Write out exactly the lines of the entries below from the one holding "(campaign_sends c <=? 100)" to the one holding "Definition compute_rates", inclusive, and leave out all other lines.

──────── EXTRACTED ENTRIES ────────

(** * Storage lifecycle manager: path resolution, migration handlers, cache pruning

    A shallow embedding of the Electron main-process storage manager
    ([electron/handlers/path-utils.ts], [storage-state.ts], [file-ops.ts] and
    [storage-manager-handlers.ts]) together with the properties stated about it.

    The handlers talk to three platform services that are not part of the
    repository: [node:path], [node:fs] and the Electron [app] object.  They are
    modelled here for a POSIX host:
    - paths are strings, [path.resolve] / [path.join] / [path.dirname] follow
      Node's POSIX implementation segment by segment;
    - the file system is a tree of directories and regular files (no symbolic
      links), every file carrying its modification time and its bytes;
    - [app.getPath('userData')], [os.tmpdir()] and [process.cwd()] are the
      fields of a [Host] record;
    - a file-system call fails where the tree says so (a missing source, a
      regular file in the way, a directory where a file is expected);
      beyond that [fs.promises.cp] can be made to throw through an injected
      fault, leaving an arbitrary residue at its destination.  Removals
      and [unlink] have no injected faults;
    - [Date.now()] is one instant for the length of a handler call, and a
      copy stamps its files with it;
    - [toLowerCase] and [trim] act on ASCII letters and ASCII white space;
    - asynchronous calls are run in program order ([await] is sequencing);
      a call that is started and not awaited is handed back as started, not
      run.

    Numbers are integers: days, milliseconds and byte counts are in [Z]. *)

From Stdlib Require Import String Ascii List ZArith Lia Bool DecimalString.
Import ListNotations.
Local Open Scope string_scope.
Local Open Scope Z_scope.

(* ================================================================== *)
(** * JavaScript string primitives *)
(* ================================================================== *)

Module JsString.

(** [String.prototype.toLowerCase] for strings of ASCII characters, where
    it folds the letters [A] to [Z] and nothing else.  A character above
    127 is left as it is, where JavaScript folds the cased letters outside
    ASCII too: what is stated about the action of the fold on letters is
    stated for ASCII strings ([isAscii] below). *)
Definition lower_ascii (c : ascii) : ascii :=
  let n := nat_of_ascii c in
  if (Nat.leb 65 n && Nat.leb n 90)%bool then ascii_of_nat (n + 32) else c.
(** The date strings looked for in a campaign name. *)
Definition date_formats (target_date : date) : list string :=
  [Strftime.m_d_y target_date;
   Strftime.m_d_Y target_date;
   Strftime.m_d_y_nopad target_date;
   Strftime.iso target_date].

(** [any(date_fmt in name for date_fmt in date_formats)] *)
Definition matches_date (target_date : date) (c : campaign) : bool :=
  existsb (fun date_fmt => substr_in date_fmt (campaign_name c))
          (date_formats target_date).

Definition page_limit : Z := 20.

(** [while page < 20]: the campaigns found and the value of [page]
    when the loop is left. *)
Fixpoint fetch_pages (requests_get : Z -> http_result campaigns_page)
    (target_date : date) (fuel : nat) (page : Z)
    (found_campaigns : list campaign) : list campaign * Z :=
  match fuel with
  | O => (found_campaigns, page)
  | S fuel' =>
      if page <? page_limit then
        match requests_get page with
        | ConnectionError => (found_campaigns, page)
        | Response status_code body =>
            if status_code =? 200 then
              match body with
              | None => (found_campaigns, page)
              | Some campaigns_data =>
                  let found :=
                    found_campaigns ++
                    List.filter (matches_date target_date)
                                (dget (content campaigns_data) []) in
                  if dget (last campaigns_data) true then (found, page)
                  else fetch_pages requests_get target_date fuel'
                                   (page + 1) found
              end
            else (found_campaigns, page)
        end
      else (found_campaigns, page)
  end.

Definition run_search (requests_get : Z -> http_result campaigns_page)
    (target_date : date) : list campaign * Z :=
  fetch_pages requests_get target_date (Z.to_nat page_limit) 0 [].

(** [get_campaigns_for_date] *)
Definition get_campaigns_for_date
    (requests_get : Z -> http_result campaigns_page) (target_date : date)
    : list campaign :=
  fst (run_search requests_get target_date).

(** [status == "COMPLETED" and sends > 100] *)
Definition has_volume (c : campaign) : bool :=
  String.eqb (campaign_status c) "COMPLETED" && (campaign_sends c >? 100).

(** [is_pm] of [get_previous_sends]. *)
Definition is_pm (name : string) : bool :=
  substr_in "Daily Digest PM" name ||
  substr_in "Dedicated CPM" name ||
  (substr_in " PM " name && substr_in "Daily Digest" name
     && negb (substr_in "CPM" name)) ||
  substr_in " PM-" name ||
  substr_in "_PM" name.

(** [previous_sends[segment] += sends], creating the entry at 0. *)
Definition add_sends (segment : string) (sends : Z)
    (previous_sends : gmap string Z) : gmap string Z :=
  <[segment := dget (previous_sends !! segment) 0 + sends]> previous_sends.

(** [get_previous_sends] *)
Definition get_previous_sends (campaigns : list campaign)
    : gmap string Z :=
  fold_left
    (fun previous_sends c =>
       if has_volume c then
         let segment := if is_pm (campaign_name c) then "PM" else "AM" in
         add_sends segment (campaign_sends c) previous_sends
       else previous_sends)
    campaigns ∅.

(** [is_daily_digest_pm] of [separate_all_campaigns]. *)
Definition is_daily_digest_pm (name : string) : bool :=
  substr_in "Daily Digest PM" name ||
  (substr_in " PM " name && substr_in "Daily Digest" name
     && negb (substr_in "CPM" name)).

(** [is_dedicated_cpm] of [separate_all_campaigns]. *)
Definition is_dedicated_cpm (name : string) : bool :=
  substr_in "Dedicated CPM" name ||
  (substr_in "CPM" name && negb (substr_in "Daily Digest" name)).

(** [separate_all_campaigns]: the AM list and the PM list. *)
Definition separate_all_campaigns (campaigns : list campaign)
    : list campaign * list campaign :=
  fold_left
    (fun '(am_campaigns, pm_campaigns) c =>
       if negb (String.eqb (campaign_status c) "COMPLETED")
          || (campaign_sends c <=? 100)
       then (am_campaigns, pm_campaigns)
       else if is_daily_digest_pm (campaign_name c)
               || is_dedicated_cpm (campaign_name c)
       then (am_campaigns, pm_campaigns ++ [c])
       else if substr_in "Daily Digest" (campaign_name c)
       then (am_campaigns ++ [c], pm_campaigns)
       else (am_campaigns, pm_campaigns))
    campaigns ([], []).

(** The rates of [create_metric], all on [sends]. *)
Definition compute_rates
    (sends delivered total_opens unique_opens total_clicks unique_clicks
     unsubscribes : Z) : result rates :=
  if sends >? 0 then
    let* delivery_rate := ratio_times_100 delivered sends in
    let* open_rate := ratio_times_100 total_opens sends in
    let* unique_open_rate := ratio_times_100 unique_opens sends in
    let* ctr := ratio_times_100 total_clicks sends in
    let* uctr := ratio_times_100 unique_clicks sends in
    let* unsubscribe_rate := ratio_times_100 unsubscribes sends in
    Ok (mkrates delivery_rate open_rate unique_open_rate ctr uctr
                unsubscribe_rate)
  else Ok zero_rates.

(** [create_metric] *)
Definition create_metric (c : campaign) (brand_name : string)
    (target_date : date) (segment : string) (list_growth : Z)
    : result metric :=
  let sends := dget (sent c) 0 in
  let delivered := dget (delivered c) 0 in
  let total_opens := dget (totalOpen c) 0 in
  let unique_opens := dget (open c) 0 in
  let total_clicks := dget (totalClicked c) 0 in
  let unique_clicks := dget (clicked c) 0 in
  let unsubscribes := dget (unsubscribed c) 0 in
  let spam := dget (spam c) 0 in
  let* r := compute_rates sends delivered total_opens unique_opens
                          total_clicks unique_clicks unsubscribes in
  Ok {| m_Date := Strftime.iso target_date;
        m_Brand := brand_name;
        m_Platform := "TinyEmail";
        m_Campaign_Type :=
          if existsb (String.eqb segment) ["AM"; "PM"]%string
          then segment else "Newsletter";
        m_Sends := sends;
        m_Delivered := round (delivery_rate r) 2;
        m_Opens := total_opens;
        m_Open_Rate := round (open_rate r) 2;
        m_Unique_Opens := unique_opens;
        m_Unique_Open_Rate := round (unique_open_rate r) 2;
        m_Clicks := total_clicks;
        m_CTR := round (ctr r) 2;
        m_Unique_Clicks := unique_clicks;
        m_UCTR := round (uctr r) 2;
        m_Brand_List_Size := sends;
        m_List_Growth := list_growth;
        m_Pct_Unsubscribe := round (unsubscribe_rate r) 4;
        m_Unsubscribes := unsubscribes;
        m_Spam := spam |}.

────────

▸ **TASK ANSWER**:
          || (campaign_sends c <=? 100)
       then (am_campaigns, pm_campaigns)
       else if is_daily_digest_pm (campaign_name c)
               || is_dedicated_cpm (campaign_name c)
       then (am_campaigns, pm_campaigns ++ [c])
       else if substr_in "Daily Digest" (campaign_name c)
       then (am_campaigns ++ [c], pm_campaigns)
       else (am_campaigns, pm_campaigns))
    campaigns ([], []).

(** The rates of [create_metric], all on [sends]. *)
Definition compute_rates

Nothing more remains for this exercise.